(Records from a data source)
(** What is put behind the targets sorted so far *)
Lemma keeps_sort_target xcp st b names s t : keeps (sort_target xcp st b names s t) (sorted_typed st s) (sorted_typed st).
Proof.
  unfold sort_target. apply keeps_skip; [apply sorted_typed_stable|auto with safe|]. intros target.
  intros h s' h' Hwt [Hst Hs] (x&h1&Hget&Hrun)%XM_bind_Ok. unfold get in Hget. destruct (objects h !! project xcp) as [x'|] eqn:Hx; [|done]. injection Hget as -> <-.
  apply XM_bind_Ok in Hrun as (v&h1&Hv&Hrun). unfold lift in Hv. destruct (property "targets" x) as [v'|] eqn:Hprop; [|done]. injection Hv as -> <-.
  destruct (target in? objects_of v) eqn:Hin; [|by apply XM_bind_Ok in Hrun as (?&?&?&_)]. apply bool_decide_eq_true in Hin.
  pose proof (targets_typed _ _ _ _ _ Hwt Hx Hprop Hin) as Htarget. apply XM_bind_Ok in Hrun as (u&h1&[_ ->]%XM_ret_Ok&Hrun).
  apply XM_bind_Ok in Hrun as (supported&h1&Hsup&Hrun). unfold lift in Hsup.
  destruct (dict_get (support_target st) target) as [o|] eqn:Hd; [|done]. injection Hsup as <- <-.
  set (l := ordered s ++ target :: option_list o). set (P h := support_typed st h ∧ ∀ c, c ∈ l → typed h (TClass XCTarget) (XObj c)).
  assert (stable P) as HP.
  { intros h1 h2 He [Hst1 Hl]. split; [by eapply support_typed_stable|]. intros c Hc. eapply typed_extends; [done|by apply Hl]. }
  assert (P h) as HPh.
  { split; [done|]. intros c [Hc|[->|Hc]%elem_of_cons]%elem_of_app; [by apply Hs|done|]. destruct o as [o|]; [|by apply elem_of_nil in Hc].
    apply list_elem_of_singleton in Hc as ->. by eapply Hst. }
  revert Hrun. revert s' h'. enough (∀ m, keeps m P (sorted_typed st) → ∀ s' h', m h = Ok (s', h') → well_typed h' ∧ extends h h' ∧ sorted_typed st s' h') as Hcut.
  { apply Hcut. destruct (run_as_of t) as [r|]; [|by apply keeps_ret].
    eapply keeps_bind; [done|eapply keeps_pre; [apply keeps_new_run_target|done]|]. intros run. apply keeps_ret. intros h2 [[Hst2 Hl2] Hr]. split; [done|].
    cbn [ordered]. intros c Hc. rewrite app_comm_cons, app_assoc in Hc. apply elem_of_app in Hc as [Hc|Hc]; [by apply Hl2|].
    apply list_elem_of_singleton in Hc as ->. eapply is_a_typed; [|exact Hr]. done. }
  intros m Hm s' h' Hrun. by apply (Hm h s' h' Hwt HPh).
Qed.
(** X24.  Rollback puts a stashed file back over whatever has taken its
    place.  The file with the bytes [d] is held at [/pa1/.../pak/m]; its
    old place [/pb1/.../pbj/n] holds something again, a regular file or
    a directory, and the holding place is not below it.  Then the body
    of the loop of [rollback] returns; the old place holds the bytes [d]
    and nothing is below it: the newcomer is deleted, a directory with
    all it held.  The holding place is free.  Every other node that is
    not at or below the old place stays, except for directories on the
    way to the holding place, which are pruned when they are left
    empty. *)
Theorem restore_one_replaces s pa m pb n d i' :
  FS.wf (FS.nodes (fs (w s))) →
  normal (pa ++ [m]) → normal (pb ++ [n]) →
  FS.nodes (fs (w s)) !! (pa ++ [m]) = Some (FS.File d) →
  FS.nodes (fs (w s)) !! (pb ++ [n]) = Some i' →
  ¬ pb ++ [n] `prefix_of` pa ++ [m] →
  ∃ s',
    restore_one (render (pb ++ [n]), render (pa ++ [m])) s = (Ok tt, s') ∧
    FS.nodes (fs (w s')) !! (pb ++ [n]) = Some (FS.File d) ∧
    (∀ rest, rest ≠ [] → FS.nodes (fs (w s')) !! ((pb ++ [n]) ++ rest) = None) ∧
    FS.nodes (fs (w s')) !! (pa ++ [m]) = None ∧
    (∀ k i, FS.nodes (fs (w s)) !! k = Some i →
            ¬ pb ++ [n] `prefix_of` k → k ≠ pa ++ [m] → ¬ k `prefix_of` pa →
            FS.nodes (fs (w s')) !! k = Some i).
Proof.
  intros Hwf Hna Hnb Hheld Hnew Hnp.
  set (tr := FS.nodes (fs (w s))) in *.
  set (a := pa ++ [m]) in *. set (b := pb ++ [n]) in *.
  pose proof Hna as [Hnpa Hvm]%normal_snoc.
  pose proof Hnb as [Hnpb Hvn]%normal_snoc.
  assert (b ≠ []) as Hbne by (unfold b; by destruct pb).
  assert (a ≠ []) as Hane by (unfold a; by destruct pa).
  assert (tr !! pb = Some FS.Dir) as Hpb
    by (apply (wf_prefix tr pb [n]); [done|by eexists|done]).
  assert (¬ a `prefix_of` pb) as Hapb.
  { intros [rest ->].
    pose proof (wf_file_leaf tr a rest d Hwf Hheld (mk_is_Some _ _ Hpb)) as ->.
    rewrite app_nil_r in Hpb. congruence. }
  assert (¬ a `prefix_of` b) as Hab.
  { intros [rest Hrest].
    assert (is_Some (tr !! (a ++ rest))) as Hsome
      by (rewrite <-Hrest; by eexists).
    pose proof (wf_file_leaf tr a rest d Hwf Hheld Hsome) as ->.
    rewrite app_nil_r in Hrest. apply Hnp. by rewrite Hrest. }
  (* the newcomer is deleted *)
  set (tr1 := FS.remove_tree tr b).
  set (msg := "Rollback " +:+ render b +:+ String "010" " from " +:+ render a).
  set (s0 := {| w := add_log "debug" msg (w s); self := self s |}).
  assert ((if FS.isfile (fs (w s0)) (render b) then sys (Os.unlink (render b))
           else if FS.isdir (fs (w s0)) (render b)
                then sys (Os.rmtree (render b)) else ret tt) s0
          = (Ok tt, on_fs s0 (FS.with_nodes (fs (w s0)) tr1))) as Hdel.
  { change (fs (w s0)) with (fs (w s)).
    rewrite isfile_render, isdir_render by done. fold tr. rewrite Hnew.
    destruct i' as [d'|]; cbn [FS.is_file FS.is_dir].
    - apply sys_run. rewrite (unlink_render _ b d') by done.
      do 2 f_equal. fold tr. apply map_eq. intros k. unfold tr1.
      rewrite lookup_remove_tree.
      destruct (decide (b `prefix_of` k)) as [[rest ->]|Hp].
      + destruct (decide (rest = [])) as [->|Hrest].
        * by rewrite app_nil_r, lookup_delete_eq.
        * rewrite lookup_delete_ne.
          2:{ intros Heq. apply Hrest. apply (inj (app b)).
              by rewrite app_nil_r. }
          destruct (tr !! (b ++ rest)) as [i|] eqn:Hi; [|done].
          by pose proof (wf_file_leaf tr b rest d' Hwf Hnew
                           (mk_is_Some _ _ Hi)).
      + rewrite lookup_delete_ne; [done|]. intros <-. by apply Hp.
    - apply sys_run. by rewrite rmtree_render. }
  assert (FS.wf tr1) as Hwf1 by by apply wf_remove_tree.
  assert (tr1 !! a = Some (FS.File d)) as Hheld1.
  { unfold tr1. rewrite lookup_remove_tree. by rewrite decide_False. }
  assert (tr1 !! pb = Some FS.Dir) as Hpb1.
  { unfold tr1. rewrite lookup_remove_tree. rewrite decide_False; [done|].
    intros Hp%prefix_length. unfold b in Hp. rewrite length_app in Hp.
    cbn in Hp. lia. }
  assert (∀ rest, tr1 !! (b ++ rest) = None) as Hfree1.
  { intros rest. unfold tr1. rewrite lookup_remove_tree.
    rewrite decide_True; [done|by apply prefix_app_r]. }
  (* the move *)
  set (fs1 := FS.with_nodes (fs (w s0)) tr1).
  destruct (renames_file fs1 pa m pb n d) as (tr2 & _ & _ & Hsame & Hren);
    [done..| |].
  { intros k d' [rest ->] Hk. cbn in Hk.
    pose proof (wf_file_leaf tr1 k rest d' Hwf1 Hk (mk_is_Some _ _ Hpb1)) as ->.
    rewrite app_nil_r in Hpb1. congruence. }
  rewrite (Hsame Hpb1) in Hren. cbn [FS.nodes FS.with_nodes fs1] in Hren.
  fold a b in Hren.
  set (M := <[b := FS.File d]> (delete a tr1)) in *.
  assert (FS.wf M) as HwfM.
  { unfold M, b. apply wf_move_file; try done.
    - intros rest. rewrite (assoc_L (++)). apply Hfree1.
    - intros Heq. rewrite Heq in Hpb1. fold a in Hpb1. congruence. }
  destruct (removedirs_render (FS.with_nodes fs1 M) pa HwfM Hnpa)
    as (tr' & Hrm & Hwf' & Hsub & Hpr).
  assert (∀ k, M !! k
               = if decide (b `prefix_of` k)
                 then tr1 !! (a ++ drop (length b) k)
                 else if decide (a `prefix_of` k) then None else tr1 !! k)
    as HM by (intros k; by apply lookup_move_file).
  assert (M !! b = Some (FS.File d)) as HMb.
  { rewrite HM, decide_True by done. by rewrite drop_all, app_nil_r. }
  eexists. split_and!.
  - unfold restore_one.
    erewrite bind_run; [|apply log_run]. fold msg s0.
    erewrite bind_run; [|apply probe_run].
    erewrite bind_run; [|apply probe_run].
    erewrite bind_run; [|exact Hdel].
    apply sys_run. cbn [fs w on_fs set_fs]. fold fs1. rewrite Hren.
    exact Hrm.
  - cbn. destruct (Hpr b _ HMb) as [?|[? _]]; done.
  - intros rest Hrest. cbn.
    destruct (tr' !! (b ++ rest)) as [i|] eqn:Hi; [|done].
    eapply lookup_weaken in Hi; [|exact Hsub]. cbn in Hi.
    rewrite HM, decide_True, drop_app_length in Hi by by apply prefix_app_r.
    by pose proof (wf_file_leaf tr1 a rest d Hwf1 Hheld1 (mk_is_Some _ _ Hi)).
  - cbn. destruct (tr' !! a) as [i|] eqn:Hi; [|done].
    eapply lookup_weaken in Hi; [|exact Hsub]. cbn in Hi.
    rewrite HM, decide_False, decide_True in Hi by done. done.
  - intros k i Hk Hbk Hka Hkpa. cbn.
    assert (M !! k = Some i) as HMk.
    { rewrite HM, decide_False by done. rewrite decide_False.
      - unfold tr1. rewrite lookup_remove_tree. by rewrite decide_False.
      - intros [rest ->].
        pose proof (wf_file_leaf tr a rest d Hwf Hheld (mk_is_Some _ _ Hk))
          as ->.
        by rewrite app_nil_r in Hka. }
    destruct (Hpr k i HMk) as [?|[_ ?]]; done.
Qed.

End Replace.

__TASK ITEM__. Give back the records above exactly, limited to the lines between the one holding "by (apply (wf_prefix" and the one holding "pose proof (wf_file_leaf tr a rest d Hwf Hheld Hsome)", inclusive.

__ANSWER AREA__.
    by (apply (wf_prefix tr pb [n]); [done|by eexists|done]).
  assert (¬ a `prefix_of` pb) as Hapb.
  { intros [rest ->].
    pose proof (wf_file_leaf tr a rest d Hwf Hheld (mk_is_Some _ _ Hpb)) as ->.
    rewrite app_nil_r in Hpb. congruence. }
  assert (¬ a `prefix_of` b) as Hab.
  { intros [rest Hrest].
    assert (is_Some (tr !! (a ++ rest))) as Hsome
      by (rewrite <-Hrest; by eexists).
    pose proof (wf_file_leaf tr a rest d Hwf Hheld Hsome) as ->.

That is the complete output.